Exercise aim >>
Where the listing below has a line with "pose proof (pow2_pos (2 * e)) as P. split.", write out exactly that line and every line after it, stopping after the line with "Zle_Qle; apply nearest_root_mono].".

Provided material >>
++++++++++++++++++++

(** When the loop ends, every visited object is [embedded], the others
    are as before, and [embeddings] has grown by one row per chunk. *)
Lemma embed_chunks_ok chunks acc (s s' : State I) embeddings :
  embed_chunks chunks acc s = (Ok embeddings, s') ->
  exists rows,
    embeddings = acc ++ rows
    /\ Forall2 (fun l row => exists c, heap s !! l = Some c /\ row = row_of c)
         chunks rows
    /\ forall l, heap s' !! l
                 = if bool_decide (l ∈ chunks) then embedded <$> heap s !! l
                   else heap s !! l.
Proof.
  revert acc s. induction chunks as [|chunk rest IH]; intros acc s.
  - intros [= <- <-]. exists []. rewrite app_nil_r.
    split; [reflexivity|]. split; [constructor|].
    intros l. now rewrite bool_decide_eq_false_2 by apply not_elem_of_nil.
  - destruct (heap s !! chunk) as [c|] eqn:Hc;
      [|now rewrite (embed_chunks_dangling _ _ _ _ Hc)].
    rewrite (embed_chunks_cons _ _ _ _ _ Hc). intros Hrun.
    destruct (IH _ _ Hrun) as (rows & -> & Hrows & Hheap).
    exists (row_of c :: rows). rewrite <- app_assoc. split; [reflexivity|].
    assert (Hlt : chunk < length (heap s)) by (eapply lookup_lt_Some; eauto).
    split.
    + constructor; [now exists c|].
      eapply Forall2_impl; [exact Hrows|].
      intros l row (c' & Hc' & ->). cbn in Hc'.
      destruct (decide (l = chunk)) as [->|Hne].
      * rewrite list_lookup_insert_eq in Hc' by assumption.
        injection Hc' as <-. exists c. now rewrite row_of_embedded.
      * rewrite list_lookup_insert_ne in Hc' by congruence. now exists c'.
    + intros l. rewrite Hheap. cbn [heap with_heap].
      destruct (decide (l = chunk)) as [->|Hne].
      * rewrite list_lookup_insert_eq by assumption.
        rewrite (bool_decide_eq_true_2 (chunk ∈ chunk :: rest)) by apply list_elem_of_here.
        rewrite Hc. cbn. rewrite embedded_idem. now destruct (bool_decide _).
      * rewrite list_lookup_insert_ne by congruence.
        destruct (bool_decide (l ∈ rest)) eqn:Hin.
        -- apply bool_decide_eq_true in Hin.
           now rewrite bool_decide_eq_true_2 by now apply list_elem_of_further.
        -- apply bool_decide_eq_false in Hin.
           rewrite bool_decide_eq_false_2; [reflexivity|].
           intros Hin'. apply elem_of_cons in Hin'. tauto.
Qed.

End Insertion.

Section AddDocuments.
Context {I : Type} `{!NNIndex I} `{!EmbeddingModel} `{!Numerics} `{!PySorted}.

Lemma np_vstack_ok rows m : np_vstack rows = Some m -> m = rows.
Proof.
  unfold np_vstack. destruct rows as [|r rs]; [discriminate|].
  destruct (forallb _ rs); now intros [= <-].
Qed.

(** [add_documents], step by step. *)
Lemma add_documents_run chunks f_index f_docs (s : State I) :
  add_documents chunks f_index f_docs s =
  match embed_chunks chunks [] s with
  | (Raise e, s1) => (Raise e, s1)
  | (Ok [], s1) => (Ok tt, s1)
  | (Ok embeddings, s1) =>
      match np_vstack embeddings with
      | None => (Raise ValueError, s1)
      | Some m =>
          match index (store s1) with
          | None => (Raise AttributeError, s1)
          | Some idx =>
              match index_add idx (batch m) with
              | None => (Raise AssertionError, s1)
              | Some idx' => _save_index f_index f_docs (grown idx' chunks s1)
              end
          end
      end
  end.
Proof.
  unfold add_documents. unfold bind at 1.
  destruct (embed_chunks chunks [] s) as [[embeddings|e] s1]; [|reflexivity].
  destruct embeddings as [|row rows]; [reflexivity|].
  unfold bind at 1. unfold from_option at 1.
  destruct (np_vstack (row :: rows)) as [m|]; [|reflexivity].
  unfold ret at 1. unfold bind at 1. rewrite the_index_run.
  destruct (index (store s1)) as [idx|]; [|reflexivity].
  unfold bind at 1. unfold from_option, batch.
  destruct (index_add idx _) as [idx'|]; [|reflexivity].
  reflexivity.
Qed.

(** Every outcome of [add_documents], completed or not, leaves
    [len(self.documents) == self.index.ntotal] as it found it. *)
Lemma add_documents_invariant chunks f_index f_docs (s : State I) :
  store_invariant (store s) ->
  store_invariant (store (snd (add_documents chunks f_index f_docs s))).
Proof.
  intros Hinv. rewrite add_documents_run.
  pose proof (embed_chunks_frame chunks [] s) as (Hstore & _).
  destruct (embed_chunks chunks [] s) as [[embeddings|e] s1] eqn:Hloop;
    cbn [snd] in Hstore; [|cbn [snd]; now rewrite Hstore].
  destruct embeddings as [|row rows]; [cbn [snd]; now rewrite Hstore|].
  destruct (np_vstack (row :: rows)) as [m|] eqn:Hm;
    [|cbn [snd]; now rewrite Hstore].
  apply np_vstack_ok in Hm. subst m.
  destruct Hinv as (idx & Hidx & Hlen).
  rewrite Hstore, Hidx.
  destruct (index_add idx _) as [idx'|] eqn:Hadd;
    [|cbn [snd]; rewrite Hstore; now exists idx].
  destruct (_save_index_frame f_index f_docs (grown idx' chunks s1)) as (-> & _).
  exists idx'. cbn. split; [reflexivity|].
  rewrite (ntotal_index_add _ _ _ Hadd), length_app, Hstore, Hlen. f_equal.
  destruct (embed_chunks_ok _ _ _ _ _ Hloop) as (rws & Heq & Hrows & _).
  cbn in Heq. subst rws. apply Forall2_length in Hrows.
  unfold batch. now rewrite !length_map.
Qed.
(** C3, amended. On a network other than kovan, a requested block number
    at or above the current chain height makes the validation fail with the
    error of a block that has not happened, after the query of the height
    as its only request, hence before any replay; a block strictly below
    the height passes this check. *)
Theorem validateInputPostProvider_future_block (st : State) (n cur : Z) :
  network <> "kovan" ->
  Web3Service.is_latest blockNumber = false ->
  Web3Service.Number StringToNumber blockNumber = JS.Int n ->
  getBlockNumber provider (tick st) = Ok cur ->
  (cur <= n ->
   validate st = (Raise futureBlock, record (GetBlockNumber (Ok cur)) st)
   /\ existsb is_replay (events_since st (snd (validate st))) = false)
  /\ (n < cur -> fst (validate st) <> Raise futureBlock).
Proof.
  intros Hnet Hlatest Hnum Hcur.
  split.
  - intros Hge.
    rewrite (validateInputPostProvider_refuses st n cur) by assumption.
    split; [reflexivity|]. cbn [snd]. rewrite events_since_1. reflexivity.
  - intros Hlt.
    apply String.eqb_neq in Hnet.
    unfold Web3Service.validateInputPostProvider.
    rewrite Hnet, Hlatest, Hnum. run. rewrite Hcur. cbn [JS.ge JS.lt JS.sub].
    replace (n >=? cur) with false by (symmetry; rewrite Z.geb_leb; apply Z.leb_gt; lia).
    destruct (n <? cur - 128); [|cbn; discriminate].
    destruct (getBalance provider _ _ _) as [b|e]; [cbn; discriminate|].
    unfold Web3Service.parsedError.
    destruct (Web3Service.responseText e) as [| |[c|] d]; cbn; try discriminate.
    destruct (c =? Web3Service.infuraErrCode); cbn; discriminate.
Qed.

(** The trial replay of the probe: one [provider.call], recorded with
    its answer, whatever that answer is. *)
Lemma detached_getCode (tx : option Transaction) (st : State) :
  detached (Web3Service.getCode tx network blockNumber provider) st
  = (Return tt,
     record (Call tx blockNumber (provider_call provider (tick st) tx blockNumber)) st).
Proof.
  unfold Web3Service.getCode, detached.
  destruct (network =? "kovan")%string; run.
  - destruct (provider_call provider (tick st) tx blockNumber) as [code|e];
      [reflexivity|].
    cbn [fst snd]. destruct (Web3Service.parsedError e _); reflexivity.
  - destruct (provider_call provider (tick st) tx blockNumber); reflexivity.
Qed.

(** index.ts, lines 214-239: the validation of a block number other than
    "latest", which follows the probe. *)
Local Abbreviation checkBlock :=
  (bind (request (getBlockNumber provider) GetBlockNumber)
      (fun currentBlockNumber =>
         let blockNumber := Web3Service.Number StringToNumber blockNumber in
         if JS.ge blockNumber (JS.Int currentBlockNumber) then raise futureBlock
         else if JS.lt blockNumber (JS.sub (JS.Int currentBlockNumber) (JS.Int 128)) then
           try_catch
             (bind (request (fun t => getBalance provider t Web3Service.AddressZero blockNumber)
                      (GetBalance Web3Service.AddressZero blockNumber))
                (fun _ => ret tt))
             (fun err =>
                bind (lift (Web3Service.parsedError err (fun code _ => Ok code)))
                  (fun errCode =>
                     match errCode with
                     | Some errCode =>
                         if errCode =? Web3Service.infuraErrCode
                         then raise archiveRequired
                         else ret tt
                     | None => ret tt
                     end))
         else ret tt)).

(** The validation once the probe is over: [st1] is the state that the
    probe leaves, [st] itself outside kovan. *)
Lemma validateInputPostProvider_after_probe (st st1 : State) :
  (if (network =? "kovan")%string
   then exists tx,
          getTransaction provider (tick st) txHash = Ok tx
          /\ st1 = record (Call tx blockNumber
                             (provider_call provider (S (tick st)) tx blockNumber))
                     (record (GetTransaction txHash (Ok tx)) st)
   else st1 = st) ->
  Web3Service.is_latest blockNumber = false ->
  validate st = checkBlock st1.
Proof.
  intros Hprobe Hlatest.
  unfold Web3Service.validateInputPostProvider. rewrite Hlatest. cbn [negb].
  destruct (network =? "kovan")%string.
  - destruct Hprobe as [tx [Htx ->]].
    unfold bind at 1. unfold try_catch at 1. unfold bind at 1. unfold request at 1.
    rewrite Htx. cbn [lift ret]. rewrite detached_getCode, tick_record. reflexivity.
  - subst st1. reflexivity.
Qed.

++++++++++++++++++++

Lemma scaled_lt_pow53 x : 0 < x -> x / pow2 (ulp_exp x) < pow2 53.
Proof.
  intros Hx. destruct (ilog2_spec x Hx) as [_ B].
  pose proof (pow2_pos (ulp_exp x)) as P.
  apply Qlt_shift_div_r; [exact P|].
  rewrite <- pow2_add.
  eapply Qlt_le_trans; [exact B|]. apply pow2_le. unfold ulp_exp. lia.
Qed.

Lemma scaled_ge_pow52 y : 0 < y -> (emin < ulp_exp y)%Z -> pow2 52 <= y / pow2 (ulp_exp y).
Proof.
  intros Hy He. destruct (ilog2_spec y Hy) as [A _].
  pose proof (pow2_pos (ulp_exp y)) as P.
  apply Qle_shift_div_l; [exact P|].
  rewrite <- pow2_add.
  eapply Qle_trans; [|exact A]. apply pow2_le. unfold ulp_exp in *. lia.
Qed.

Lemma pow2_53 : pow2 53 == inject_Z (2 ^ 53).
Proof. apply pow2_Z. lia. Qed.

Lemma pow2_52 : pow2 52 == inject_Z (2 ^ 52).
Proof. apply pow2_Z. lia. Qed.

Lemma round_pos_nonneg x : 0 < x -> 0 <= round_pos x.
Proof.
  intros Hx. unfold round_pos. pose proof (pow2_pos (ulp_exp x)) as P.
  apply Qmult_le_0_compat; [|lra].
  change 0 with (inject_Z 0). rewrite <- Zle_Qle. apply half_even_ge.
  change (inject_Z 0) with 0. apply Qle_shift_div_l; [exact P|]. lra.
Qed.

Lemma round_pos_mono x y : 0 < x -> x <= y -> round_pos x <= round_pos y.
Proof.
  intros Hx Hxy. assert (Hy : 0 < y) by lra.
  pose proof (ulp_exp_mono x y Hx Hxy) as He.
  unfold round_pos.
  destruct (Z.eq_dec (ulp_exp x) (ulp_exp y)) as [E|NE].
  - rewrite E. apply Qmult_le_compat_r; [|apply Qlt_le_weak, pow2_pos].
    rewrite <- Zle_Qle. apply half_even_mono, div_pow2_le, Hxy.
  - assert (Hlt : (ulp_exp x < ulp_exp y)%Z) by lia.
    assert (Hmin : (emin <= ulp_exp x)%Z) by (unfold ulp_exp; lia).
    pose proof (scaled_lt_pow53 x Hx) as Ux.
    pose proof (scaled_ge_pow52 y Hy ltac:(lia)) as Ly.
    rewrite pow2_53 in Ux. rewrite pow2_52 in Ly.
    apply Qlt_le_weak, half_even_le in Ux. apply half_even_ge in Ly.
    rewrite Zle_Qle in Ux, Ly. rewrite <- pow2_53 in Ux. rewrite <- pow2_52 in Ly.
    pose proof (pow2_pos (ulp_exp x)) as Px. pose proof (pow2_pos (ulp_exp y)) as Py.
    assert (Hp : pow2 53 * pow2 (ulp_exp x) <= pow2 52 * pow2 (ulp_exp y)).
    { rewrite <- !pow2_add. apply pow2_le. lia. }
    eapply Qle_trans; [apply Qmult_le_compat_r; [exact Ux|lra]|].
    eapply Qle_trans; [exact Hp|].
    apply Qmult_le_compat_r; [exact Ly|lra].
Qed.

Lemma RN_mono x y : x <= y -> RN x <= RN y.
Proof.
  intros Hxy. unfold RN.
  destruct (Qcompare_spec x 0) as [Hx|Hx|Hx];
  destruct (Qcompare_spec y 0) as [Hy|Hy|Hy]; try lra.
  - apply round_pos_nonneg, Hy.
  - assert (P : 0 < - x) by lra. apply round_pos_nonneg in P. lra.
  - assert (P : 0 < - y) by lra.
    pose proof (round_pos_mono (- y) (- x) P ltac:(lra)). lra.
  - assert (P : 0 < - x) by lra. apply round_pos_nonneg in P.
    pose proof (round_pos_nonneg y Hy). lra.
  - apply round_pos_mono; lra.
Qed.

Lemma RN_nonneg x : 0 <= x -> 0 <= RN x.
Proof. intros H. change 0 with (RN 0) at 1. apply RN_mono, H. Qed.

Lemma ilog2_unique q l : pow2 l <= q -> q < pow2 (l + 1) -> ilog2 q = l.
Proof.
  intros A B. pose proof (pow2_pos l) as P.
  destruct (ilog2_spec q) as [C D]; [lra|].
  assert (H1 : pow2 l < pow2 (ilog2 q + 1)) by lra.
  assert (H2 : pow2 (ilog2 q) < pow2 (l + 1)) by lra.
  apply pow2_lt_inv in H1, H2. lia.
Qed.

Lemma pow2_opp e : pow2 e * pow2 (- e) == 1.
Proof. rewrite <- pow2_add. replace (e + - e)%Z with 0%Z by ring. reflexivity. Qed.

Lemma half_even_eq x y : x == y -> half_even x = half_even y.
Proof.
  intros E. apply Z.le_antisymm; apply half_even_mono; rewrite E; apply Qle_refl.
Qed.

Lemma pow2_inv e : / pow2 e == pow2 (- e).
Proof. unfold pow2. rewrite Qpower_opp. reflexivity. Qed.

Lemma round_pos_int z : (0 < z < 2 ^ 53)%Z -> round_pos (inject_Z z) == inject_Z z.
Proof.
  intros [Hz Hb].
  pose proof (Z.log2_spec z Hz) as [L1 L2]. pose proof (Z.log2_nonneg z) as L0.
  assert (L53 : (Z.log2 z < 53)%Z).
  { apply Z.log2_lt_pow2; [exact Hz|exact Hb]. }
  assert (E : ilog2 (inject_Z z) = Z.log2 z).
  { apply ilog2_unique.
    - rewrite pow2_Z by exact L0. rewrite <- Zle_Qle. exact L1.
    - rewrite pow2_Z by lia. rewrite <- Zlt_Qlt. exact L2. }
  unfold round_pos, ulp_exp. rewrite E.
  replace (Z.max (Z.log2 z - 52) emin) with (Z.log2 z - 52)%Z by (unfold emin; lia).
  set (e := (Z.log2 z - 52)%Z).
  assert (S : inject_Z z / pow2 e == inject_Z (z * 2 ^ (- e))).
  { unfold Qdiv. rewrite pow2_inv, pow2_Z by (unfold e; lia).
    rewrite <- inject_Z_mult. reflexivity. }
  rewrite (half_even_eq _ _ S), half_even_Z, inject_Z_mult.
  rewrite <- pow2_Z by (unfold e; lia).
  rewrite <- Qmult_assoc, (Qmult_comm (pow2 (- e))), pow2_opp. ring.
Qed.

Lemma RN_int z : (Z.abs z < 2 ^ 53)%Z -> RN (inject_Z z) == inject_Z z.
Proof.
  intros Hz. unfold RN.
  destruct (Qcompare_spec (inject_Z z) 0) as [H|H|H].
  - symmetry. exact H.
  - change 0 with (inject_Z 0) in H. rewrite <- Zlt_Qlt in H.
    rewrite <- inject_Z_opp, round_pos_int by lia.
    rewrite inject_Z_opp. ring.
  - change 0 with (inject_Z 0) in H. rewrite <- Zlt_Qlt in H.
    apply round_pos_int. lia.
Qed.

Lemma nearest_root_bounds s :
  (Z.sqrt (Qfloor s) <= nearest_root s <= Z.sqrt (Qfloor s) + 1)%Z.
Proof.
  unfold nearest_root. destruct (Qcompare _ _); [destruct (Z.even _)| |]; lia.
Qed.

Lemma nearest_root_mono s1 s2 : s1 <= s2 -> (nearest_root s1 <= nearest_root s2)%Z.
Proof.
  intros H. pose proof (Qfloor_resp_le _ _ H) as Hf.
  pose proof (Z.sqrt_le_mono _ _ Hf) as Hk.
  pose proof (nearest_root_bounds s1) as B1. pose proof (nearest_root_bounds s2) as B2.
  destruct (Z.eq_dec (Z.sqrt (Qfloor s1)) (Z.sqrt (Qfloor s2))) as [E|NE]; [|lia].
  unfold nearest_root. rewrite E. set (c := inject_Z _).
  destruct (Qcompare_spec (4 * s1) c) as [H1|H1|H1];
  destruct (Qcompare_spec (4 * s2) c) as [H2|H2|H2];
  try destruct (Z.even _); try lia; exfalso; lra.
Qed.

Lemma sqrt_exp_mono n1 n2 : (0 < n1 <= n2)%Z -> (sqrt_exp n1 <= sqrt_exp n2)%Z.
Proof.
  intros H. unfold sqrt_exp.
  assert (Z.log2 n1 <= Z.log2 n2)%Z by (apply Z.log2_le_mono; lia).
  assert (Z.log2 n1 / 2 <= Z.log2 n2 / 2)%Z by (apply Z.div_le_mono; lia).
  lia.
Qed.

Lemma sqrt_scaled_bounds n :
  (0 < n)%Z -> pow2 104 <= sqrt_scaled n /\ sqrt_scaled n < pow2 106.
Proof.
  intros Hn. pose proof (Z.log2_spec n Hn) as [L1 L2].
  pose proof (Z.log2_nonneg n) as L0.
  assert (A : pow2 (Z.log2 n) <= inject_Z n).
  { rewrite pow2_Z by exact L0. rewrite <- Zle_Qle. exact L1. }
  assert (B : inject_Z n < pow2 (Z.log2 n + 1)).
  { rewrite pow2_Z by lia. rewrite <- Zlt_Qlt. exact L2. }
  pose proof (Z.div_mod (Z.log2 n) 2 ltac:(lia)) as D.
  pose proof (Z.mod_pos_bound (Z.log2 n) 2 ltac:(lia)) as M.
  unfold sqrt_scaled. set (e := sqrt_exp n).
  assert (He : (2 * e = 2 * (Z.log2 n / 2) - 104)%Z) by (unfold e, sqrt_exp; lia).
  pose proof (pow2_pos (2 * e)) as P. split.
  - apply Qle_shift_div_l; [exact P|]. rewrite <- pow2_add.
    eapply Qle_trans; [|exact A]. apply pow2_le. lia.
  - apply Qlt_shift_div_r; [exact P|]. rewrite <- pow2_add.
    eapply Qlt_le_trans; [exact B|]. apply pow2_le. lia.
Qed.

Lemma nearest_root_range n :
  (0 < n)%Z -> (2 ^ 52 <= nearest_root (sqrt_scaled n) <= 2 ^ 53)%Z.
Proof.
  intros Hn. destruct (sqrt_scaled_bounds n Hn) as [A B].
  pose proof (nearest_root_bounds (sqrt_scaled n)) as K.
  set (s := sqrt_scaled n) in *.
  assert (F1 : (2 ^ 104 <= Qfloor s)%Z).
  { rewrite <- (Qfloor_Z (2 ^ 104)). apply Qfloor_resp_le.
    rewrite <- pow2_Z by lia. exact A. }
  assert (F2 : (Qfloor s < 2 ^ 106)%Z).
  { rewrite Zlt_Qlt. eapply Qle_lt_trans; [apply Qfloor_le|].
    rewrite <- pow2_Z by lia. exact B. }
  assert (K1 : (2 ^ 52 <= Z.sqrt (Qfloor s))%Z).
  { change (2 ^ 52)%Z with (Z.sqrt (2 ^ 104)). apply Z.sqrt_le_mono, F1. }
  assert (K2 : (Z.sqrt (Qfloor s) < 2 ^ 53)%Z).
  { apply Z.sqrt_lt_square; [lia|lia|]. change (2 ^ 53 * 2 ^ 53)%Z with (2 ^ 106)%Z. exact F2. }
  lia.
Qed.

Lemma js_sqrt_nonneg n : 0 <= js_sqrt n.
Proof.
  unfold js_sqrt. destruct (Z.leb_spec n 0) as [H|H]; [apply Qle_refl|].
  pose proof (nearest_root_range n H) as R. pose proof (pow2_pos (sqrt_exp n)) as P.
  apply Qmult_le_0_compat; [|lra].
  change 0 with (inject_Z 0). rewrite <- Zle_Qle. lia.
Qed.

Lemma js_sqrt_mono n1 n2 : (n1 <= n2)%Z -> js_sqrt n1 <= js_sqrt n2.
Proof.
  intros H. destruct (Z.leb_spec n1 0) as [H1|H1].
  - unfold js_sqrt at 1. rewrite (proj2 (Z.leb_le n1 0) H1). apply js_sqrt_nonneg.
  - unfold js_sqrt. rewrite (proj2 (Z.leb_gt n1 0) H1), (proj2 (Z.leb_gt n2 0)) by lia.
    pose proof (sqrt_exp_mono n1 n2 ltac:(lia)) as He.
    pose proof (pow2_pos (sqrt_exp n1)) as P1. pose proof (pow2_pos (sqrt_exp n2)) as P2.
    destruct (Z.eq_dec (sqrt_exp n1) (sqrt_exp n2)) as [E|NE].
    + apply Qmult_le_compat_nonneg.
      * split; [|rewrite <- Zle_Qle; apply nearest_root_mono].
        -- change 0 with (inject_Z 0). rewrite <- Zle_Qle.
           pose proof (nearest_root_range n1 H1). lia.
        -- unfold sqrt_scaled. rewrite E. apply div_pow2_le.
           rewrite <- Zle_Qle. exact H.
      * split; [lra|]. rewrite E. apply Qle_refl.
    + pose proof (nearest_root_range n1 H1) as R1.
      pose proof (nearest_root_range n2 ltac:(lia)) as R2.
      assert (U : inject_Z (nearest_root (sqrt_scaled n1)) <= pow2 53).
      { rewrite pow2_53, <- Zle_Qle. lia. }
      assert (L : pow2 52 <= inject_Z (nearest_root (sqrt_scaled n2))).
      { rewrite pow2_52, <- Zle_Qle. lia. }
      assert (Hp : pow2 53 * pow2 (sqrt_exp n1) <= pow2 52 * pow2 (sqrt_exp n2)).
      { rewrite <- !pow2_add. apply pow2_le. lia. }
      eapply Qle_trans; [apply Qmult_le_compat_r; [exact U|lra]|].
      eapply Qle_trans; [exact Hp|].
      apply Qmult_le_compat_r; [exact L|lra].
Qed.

++++++++++++++++++++

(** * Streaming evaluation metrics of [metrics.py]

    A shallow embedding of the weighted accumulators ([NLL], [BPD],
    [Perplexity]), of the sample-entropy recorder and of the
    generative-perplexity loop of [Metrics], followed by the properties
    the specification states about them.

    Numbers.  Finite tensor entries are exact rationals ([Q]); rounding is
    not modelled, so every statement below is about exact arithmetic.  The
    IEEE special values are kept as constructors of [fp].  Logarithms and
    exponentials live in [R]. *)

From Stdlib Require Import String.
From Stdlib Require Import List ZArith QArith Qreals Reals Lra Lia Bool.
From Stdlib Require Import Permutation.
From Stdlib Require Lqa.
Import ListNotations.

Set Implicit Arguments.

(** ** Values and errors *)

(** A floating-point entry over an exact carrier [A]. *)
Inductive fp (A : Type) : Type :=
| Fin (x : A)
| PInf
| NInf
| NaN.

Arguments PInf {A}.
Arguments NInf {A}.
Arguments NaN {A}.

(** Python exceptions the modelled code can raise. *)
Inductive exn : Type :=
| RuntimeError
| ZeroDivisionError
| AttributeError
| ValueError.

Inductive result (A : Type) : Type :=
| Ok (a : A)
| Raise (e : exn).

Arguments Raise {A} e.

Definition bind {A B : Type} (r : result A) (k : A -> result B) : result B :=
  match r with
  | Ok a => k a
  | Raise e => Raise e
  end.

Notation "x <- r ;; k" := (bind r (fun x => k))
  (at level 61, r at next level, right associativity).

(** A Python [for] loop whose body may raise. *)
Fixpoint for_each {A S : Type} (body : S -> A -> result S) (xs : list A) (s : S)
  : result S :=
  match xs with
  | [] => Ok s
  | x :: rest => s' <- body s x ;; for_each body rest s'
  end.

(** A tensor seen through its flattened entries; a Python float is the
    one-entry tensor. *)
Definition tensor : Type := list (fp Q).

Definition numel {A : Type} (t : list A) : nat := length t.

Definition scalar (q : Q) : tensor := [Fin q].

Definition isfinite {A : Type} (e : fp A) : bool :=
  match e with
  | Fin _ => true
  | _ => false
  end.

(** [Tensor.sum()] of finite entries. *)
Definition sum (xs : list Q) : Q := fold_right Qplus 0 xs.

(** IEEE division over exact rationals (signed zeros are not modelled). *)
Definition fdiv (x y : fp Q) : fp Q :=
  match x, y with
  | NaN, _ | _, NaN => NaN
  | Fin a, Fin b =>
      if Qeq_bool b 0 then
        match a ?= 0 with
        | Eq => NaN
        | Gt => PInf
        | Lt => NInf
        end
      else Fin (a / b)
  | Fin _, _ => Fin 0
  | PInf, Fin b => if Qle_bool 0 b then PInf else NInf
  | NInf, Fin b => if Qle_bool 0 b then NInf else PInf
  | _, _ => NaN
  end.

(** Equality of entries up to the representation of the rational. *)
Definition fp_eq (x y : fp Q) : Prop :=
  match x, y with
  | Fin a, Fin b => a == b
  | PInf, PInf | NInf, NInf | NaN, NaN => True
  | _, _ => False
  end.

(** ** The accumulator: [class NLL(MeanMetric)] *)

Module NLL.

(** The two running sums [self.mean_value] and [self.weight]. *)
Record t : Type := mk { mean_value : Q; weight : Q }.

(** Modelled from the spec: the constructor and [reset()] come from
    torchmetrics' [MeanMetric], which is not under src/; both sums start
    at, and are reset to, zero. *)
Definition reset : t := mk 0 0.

++++++++++++++++++++

Completed exercise >>
  pose proof (pow2_pos (2 * e)) as P. split.
  - apply Qle_shift_div_l; [exact P|]. rewrite <- pow2_add.
    eapply Qle_trans; [|exact A]. apply pow2_le. lia.
  - apply Qlt_shift_div_r; [exact P|]. rewrite <- pow2_add.
    eapply Qlt_le_trans; [exact B|]. apply pow2_le. lia.
Qed.

Lemma nearest_root_range n :
  (0 < n)%Z -> (2 ^ 52 <= nearest_root (sqrt_scaled n) <= 2 ^ 53)%Z.
Proof.
  intros Hn. destruct (sqrt_scaled_bounds n Hn) as [A B].
  pose proof (nearest_root_bounds (sqrt_scaled n)) as K.
  set (s := sqrt_scaled n) in *.
  assert (F1 : (2 ^ 104 <= Qfloor s)%Z).
  { rewrite <- (Qfloor_Z (2 ^ 104)). apply Qfloor_resp_le.
    rewrite <- pow2_Z by lia. exact A. }
  assert (F2 : (Qfloor s < 2 ^ 106)%Z).
  { rewrite Zlt_Qlt. eapply Qle_lt_trans; [apply Qfloor_le|].
    rewrite <- pow2_Z by lia. exact B. }
  assert (K1 : (2 ^ 52 <= Z.sqrt (Qfloor s))%Z).
  { change (2 ^ 52)%Z with (Z.sqrt (2 ^ 104)). apply Z.sqrt_le_mono, F1. }
  assert (K2 : (Z.sqrt (Qfloor s) < 2 ^ 53)%Z).
  { apply Z.sqrt_lt_square; [lia|lia|]. change (2 ^ 53 * 2 ^ 53)%Z with (2 ^ 106)%Z. exact F2. }
  lia.
Qed.

Lemma js_sqrt_nonneg n : 0 <= js_sqrt n.
Proof.
  unfold js_sqrt. destruct (Z.leb_spec n 0) as [H|H]; [apply Qle_refl|].
  pose proof (nearest_root_range n H) as R. pose proof (pow2_pos (sqrt_exp n)) as P.
  apply Qmult_le_0_compat; [|lra].
  change 0 with (inject_Z 0). rewrite <- Zle_Qle. lia.
Qed.

Lemma js_sqrt_mono n1 n2 : (n1 <= n2)%Z -> js_sqrt n1 <= js_sqrt n2.
Proof.
  intros H. destruct (Z.leb_spec n1 0) as [H1|H1].
  - unfold js_sqrt at 1. rewrite (proj2 (Z.leb_le n1 0) H1). apply js_sqrt_nonneg.
  - unfold js_sqrt. rewrite (proj2 (Z.leb_gt n1 0) H1), (proj2 (Z.leb_gt n2 0)) by lia.
    pose proof (sqrt_exp_mono n1 n2 ltac:(lia)) as He.
    pose proof (pow2_pos (sqrt_exp n1)) as P1. pose proof (pow2_pos (sqrt_exp n2)) as P2.
    destruct (Z.eq_dec (sqrt_exp n1) (sqrt_exp n2)) as [E|NE].
    + apply Qmult_le_compat_nonneg.
      * split; [|rewrite <- Zle_Qle; apply nearest_root_mono].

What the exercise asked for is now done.